Exercise prompt:
Tell how many lines of the data include the word "DnsMethod". Nothing but the number belongs in the answer.

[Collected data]

-*-

(** ** resolvconf *)

(** The lines a [bufio.Scanner] yields: without the last one when it is empty, each
    without one carriage return at its end, and none from a line on that is too long
    for its buffer. *)
Definition MaxScanTokenSize : Z := 65536.
Definition drop_cr (line : string) : string :=
  match cut_last "013"%char line with Some (l, EmptyString) => l | _ => line end.
Fixpoint scan_lines (lines : list string) : list string :=
  match lines with
  | [] => []
  | line :: lines' =>
      if MaxScanTokenSize <=? Z.of_nat (String.length line) then []
      else match lines' with
           | [] => if bool_decide (line = "") then [] else [drop_cr line]
           | _ => drop_cr line :: scan_lines lines'
           end
  end.

Definition interface_char (c : ascii) : bool :=
  let n := nat_of_ascii c in
  ((65 <=? n) && (n <=? 90) || (97 <=? n) && (n <=? 122) || (48 <=? n) && (n <=? 57) || (n =? 45))%nat.

(** [^([A-Za-z0-9-]+)\*$]. *)
Definition match_entry (line : string) : option string :=
  match cut_last "*"%char line with
  | Some (name, EmptyString) =>
      if negb (bool_decide (name = "")) && all_chars interface_char name then Some name else None
  | _ => None
  end.

Definition checkForEntry (data : string) : string :=
  match omap match_entry (scan_lines (split_char newline data)) with
  | name :: _ => name +:+ "."
  | [] => ""
  end.

(** Reading an open file stops at an error, which the scanner's caller ignores. *)
Definition scan_file (path : string) : O string :=
  let! f := next_fault in
  let! c := gets (content path) in
  ret (match f with
       | None => default "" c
       | Some FailBefore => ""
       | Some (FailAfter b) => take_str b (default "" c)
       end).

Definition resolvconfIfacePrefix (filePath : string) : O string :=
  let! exists_ := FileExists filePath in
  if exists_ then
    wrapped ("opening " +:+ filePath +:+ ": ") (with_node filePath (fun _ => ret tt)) "" ;;
    let! data := scan_file filePath in
    ret (checkForEntry data)
  else ret "".

Definition nameserver_lines (addresses : list string) : string :=
  strings_Join (map (fun address => "nameserver " +:+ address) addresses) newline_str.

Definition setDNSWithResolvconf (iface : string) (addresses : list string) : O unit :=
  let! prefix := wrapped "determining interface prefix: " (resolvconfIfacePrefix resolconfInterfaceFilePath) "" in
  run_checked execResolvconf ["-a"; prefix +:+ iface; "-m"; "0"; "-x"] (nameserver_lines addresses) "setting dns with resolvconf".

(** [calling %s: %s] of the command line and its output. *)
Definition unsetDNSWithResolvconf (iface : string) : O unit :=
  let! prefix := wrapped "determining interface prefix: " (resolvconfIfacePrefix resolconfInterfaceFilePath) "" in
  let! r := CombinedOutput execResolvconf ["-d"; prefix +:+ iface; "-f"] "" in
  match r.2 with
  | Some _ =>
      let! cmd := cmd_String execResolvconf ["-d"; prefix +:+ iface; "-f"] in
      throw (Errorf ("calling " +:+ cmd +:+ ": " +:+
                     trim_right newline (trim_left newline r.1)))
  | None => ret tt
  end.

(** ** /etc/resolv.conf *)

Definition resolvconfFilePath : string := "/etc/resolv.conf".
Definition resolvconfFileMark : string := "# Generated by NordVPN".
(** [filepath.Join(internal.BakFilesPath, "resolv.conf")]. *)
Definition resolvconfBackupPath : O string :=
  let! AppDataPath := PrefixDataPath "/var/lib/nordvpn" in
  ret (filepath_Join [filepath_Join [AppDataPath; "backup"]; "resolv.conf"]).

Definition resolvconf_text (addresses : list string) : string :=
  resolvconfFileMark +:+ newline_str +:+ nameserver_lines addresses +:+ newline_str.

Definition resetDNSinResolvconfFile (addresses : list string) : O unit :=
  ignore (FileUnlock resolvconfFilePath) ;;
  let! r := attempt (FileWrite resolvconfFilePath (resolvconf_text addresses) PermUserRWGroupROthersR) in
  ignore (FileLock resolvconfFilePath) ;;
  match r with Ok _ => ret tt | Err err => throw err end.

Definition backupDNS : O unit :=
  let! backup := resolvconfBackupPath in
  let! exists_ := FileExists backup in
  if exists_ then ret tt
  else
    let! out := wrapped "reading resolv.conf: " (FileRead resolvconfFilePath) "" in
    FileWrite backup out PermUserRWGroupROthersR.

(** Whether the file can be edited: it carries the mark or the user has not locked
    it, and it is writable. *)
Definition resolvconf_editable : O bool :=
  let! exists_ := FileExists resolvconfFilePath in
  if negb exists_ then ret true
  else
    let! out := attempt (FileRead resolvconfFilePath) in
    let! locked :=
      match out with
      | Ok out => if str_contains out resolvconfFileMark then ret false else IsFileLocked resolvconfFilePath
      | Err _ => IsFileLocked resolvconfFilePath
      end in
    if locked then ret false else FileWritable resolvconfFilePath.

Definition setDNSinResolvconfFile (addresses : list string) : O unit :=
  let! editable := resolvconf_editable in
  when editable (wrapped "backing up dns: " backupDNS "" ;; resetDNSinResolvconfFile addresses).

Definition findGateway : O Addr :=
  let! r := on_sys (Retrieve (mkPrefix (AddrV4 0) 0) 0) in ret r.1.

Definition discoverNameserverIp : O Addr :=
  let! con := attempt (on_sys (net_ListenPacket "udp" "127.0.0.53:53")) in
  match con with
  | Err err => if str_contains (error_text err) "address already in use" then ret (AddrV4 (v4 127 0 0 53)) else findGateway
  | Ok _ => findGateway
  end.

Definition simple_text (ip : Addr) : string :=
  "#restored" +:+ newline_str +:+ "nameserver " +:+ addr_String ip +:+ newline_str.

Definition restoreWithSimpleSettings : O unit :=
  let! r := attempt discoverNameserverIp in
  let ip := match r with Ok ip => ip | Err _ => AddrV4 (v4 1 1 1 1) end in
  ignore (FileWrite resolvconfFilePath (simple_text ip) PermUserRWGroupROthersR).

(** The backup is deleted before its contents are checked and written. *)
Definition restoreFromBackup : O unit :=
  let! path := resolvconfBackupPath in
  let! exists_ := FileExists path in
  if exists_ then
    let! r := attempt (FileRead path) in
    ignore (FileDelete path) ;;
    match r with
    | Err err => throw (Wrapf "reading backup resolv.conf: " err "")
    | Ok backup =>
        if str_contains backup resolvconfFileMark
        then throw (Errorf "resolv.conf backup contains our changes - do not restore from it")
        else wrapped "restore from backup resolv.conf: " (FileWrite resolvconfFilePath backup PermUserRWGroupROthersR) ""
    end
  else throw (Errorf "resolv.conf backup not found").

Definition restoreDNS : O unit :=
  let! r := attempt restoreFromBackup in
  match r with Ok _ => ret tt | Err _ => restoreWithSimpleSettings end.

Definition unsetDNSinResolvconfFile : O unit :=
  let! out := wrapped "reading resolv.conf: " (FileRead resolvconfFilePath) "" in
  when (str_contains out resolvconfFileMark) (ignore (FileUnlock resolvconfFilePath) ;; restoreDNS).

Definition tryToRestoreDNS : O unit :=
  let! link := IsSymLink resolvconfFilePath in
  if link then ret tt
  else
    let! out := attempt (FileRead resolvconfFilePath) in
    match out with
    | Err _ => ret tt
    | Ok out =>
        when (str_contains out resolvconfFileMark)
          (ignore (FileUnlock resolvconfFilePath) ;;
           let! r := attempt restoreFromBackup in
           match r with Ok _ => ret tt | Err _ => restoreWithSimpleSettings end)
    end.

(** ** The setter *)

Inductive DnsMethod : Type := Resolved | Resolvectl | Resolvconf | ResolvConfFile.

Definition method_Set (m : DnsMethod) (iface : string) (nameservers : list string) : O unit :=
  match m with
  | Resolved => setDNSWithSystemdResolve iface nameservers
  | Resolvectl => setDNSWithResolvectl iface nameservers
  | Resolvconf => setDNSWithResolvconf iface nameservers
  | ResolvConfFile => setDNSinResolvconfFile nameservers
  end.

Definition method_Unset (m : DnsMethod) (iface : string) : O unit :=
  match m with
  | Resolved => unsetDNSWithSystemdResolve iface
  | Resolvectl => unsetDNSWithResolvectl iface
  | Resolvconf => unsetDNSWithResolvconf iface
  | ResolvConfFile => unsetDNSinResolvconfFile
  end.

Definition NewSetter : list DnsMethod := [Resolved; Resolvectl; Resolvconf; ResolvConfFile].

(** The first of the calls that succeeds; whether one did. *)
Fixpoint first_success (calls : list (O unit)) : O bool :=
  match calls with
  | [] => ret false
  | m :: calls' =>
      let! r := attempt m in
      match r with Ok _ => ret true | Err _ => first_success calls' end
  end.

Definition DefaultSetter_Set (methods : list DnsMethod) (iface : string) (nameservers : list string) : O unit :=
  match nameservers with
  | [] => throw (Errorf "nameservers not provided")
  | _ =>
      let! done_ := first_success (map (fun m => method_Set m iface nameservers) methods) in
      if done_ then ret tt else throw (Errorf "dns not set, no dns setting method is available")
  end.

Definition DefaultSetter_Unset (methods : list DnsMethod) (iface : string) : O unit :=
  ignore (first_success (map (fun m => method_Unset m iface) methods)).

Definition RestoreResolvConfFile : O unit := tryToRestoreDNS.
End Methods.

-*-

Response for this exercise:
6